Behavioural explanations
This explanation suggests schizophrenia is a consequence of faulty learning. If a child receives little or no social reinforcement early in life, the child will pay more attention to irrelevant environmental cues (e.g. the sound of a word rather than its meaning).
Their behaviour will eventually appear bizarre and others will label them as ‘weird’ and avoid them. According to Scheff’s labelling theory, individuals who have been labelled this way may continue to act in ways that match the label. The bizarre behaviours may be rewarded by attention and sympathy so are reinforced and will eventually become so bizarre that they are labelled as schizophrenic.
Evaluation
- Behavioural explanations are supported by many behavioural therapies used on schizophrenic patients. Social skills training techniques have been used to help schizophrenics acquire useful social skills e.g. schizophrenics have learnt to make their own bed and comb their hair when rewarded. These programmes have been successful in reintegrating schizophrenics back into the community.

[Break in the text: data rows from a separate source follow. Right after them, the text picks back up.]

(** Without a stutter, clearing a value that is not a mark makes no mark. *)
Lemma untainted_no_mark v :
  ¬ stutter v → mark v = None → mark (untainted v) = None.
Proof.
  intros Hns Hm. destruct (mark (untainted v)) as [m|] eqn:E; [|done]. exfalso.
  apply mark_Some in E as (E & Hval & Hsrc).
  apply untainted_struct in E as (gs & -> & E); [|done].
  destruct gs as [|[n w] []]; try done. simpl in E. injection E as <- Ew.
  destruct (mark w) as [mw|] eqn:Emw; [apply Hns; by exists w, mw|].
  symmetry in Ew. apply untainted_struct in Ew as (hs & -> & ->); [|done].
  erewrite get_field_keys in Hval, Hsrc by apply map_snd_keys.
  assert (mark (VStruct [(Field, VStruct hs)]) = Some hs) by (by apply mark_Some).
  congruence.
Qed.

Lemma untainted_clears v :
  (∀ u, subvalue u v → ¬ stutter u) → IsTainted (untainted v) = false.
Proof.
  induction v as [v IH] using value_size_ind. intros Hns.
  destruct (mark v) as [m|] eqn:Em.
  { rewrite untainted_eq, Em. apply IH; [by apply mark_value_size|].
    intros u Hu. apply Hns. eapply subvalue_trans; [done|]. by apply mark_value_sub. }
  apply IsTainted_false. rewrite marks_eq.
  rewrite untainted_no_mark by (try done; apply Hns, sub_refl).
  rewrite untainted_eq, Em. destruct v as [| | | | |fs|vs]; try done.
  - apply flat_map_nil. intros p Hp. apply list_elem_of_fmap in Hp as ([n w] & -> & Hin).
    apply IsTainted_false, IH; [by eapply vsize_field|].
    intros u Hu. apply Hns. by eapply sub_field.
  - apply flat_map_nil. intros p Hp. apply list_elem_of_fmap in Hp as (w & -> & Hin).
    apply IsTainted_false, IH; [by apply vsize_item|].
    intros u Hu. apply Hns. by eapply sub_item.
Qed.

- However, behavioural explanations ignore the genetic evidence found by many studies (e.g. Gottesman).
- Support for the labelling theory came from a member of the audience when Paul Meehl was giving a lecture. The man said he ‘kept his finger up his arse to prevent his thought from running out, and tried to tear his hair out with the other hand because it belonged to his father’. The man did all this because someone had called him a schizophrenic.
Family Relationships
Research suggests that schizophrenia results from a dysfunctional family which cause s harm to its members.
- Bateson (56) – Double-Bind Hypothesis suggests that schizophrenic families communicate in a destructively ambiguous fashion (e.g mother tells son she loves him, but turns her head away in disgust). Prolonged exposure to this, leads to an incoherent construction of reality which may manifest itself as schizophrenia.
Evaluation
- Berger (65) found schizophrenics reported higher recall of double-bind situations than non-schizophrenics. (However, this is retrospective data and so is unreliable)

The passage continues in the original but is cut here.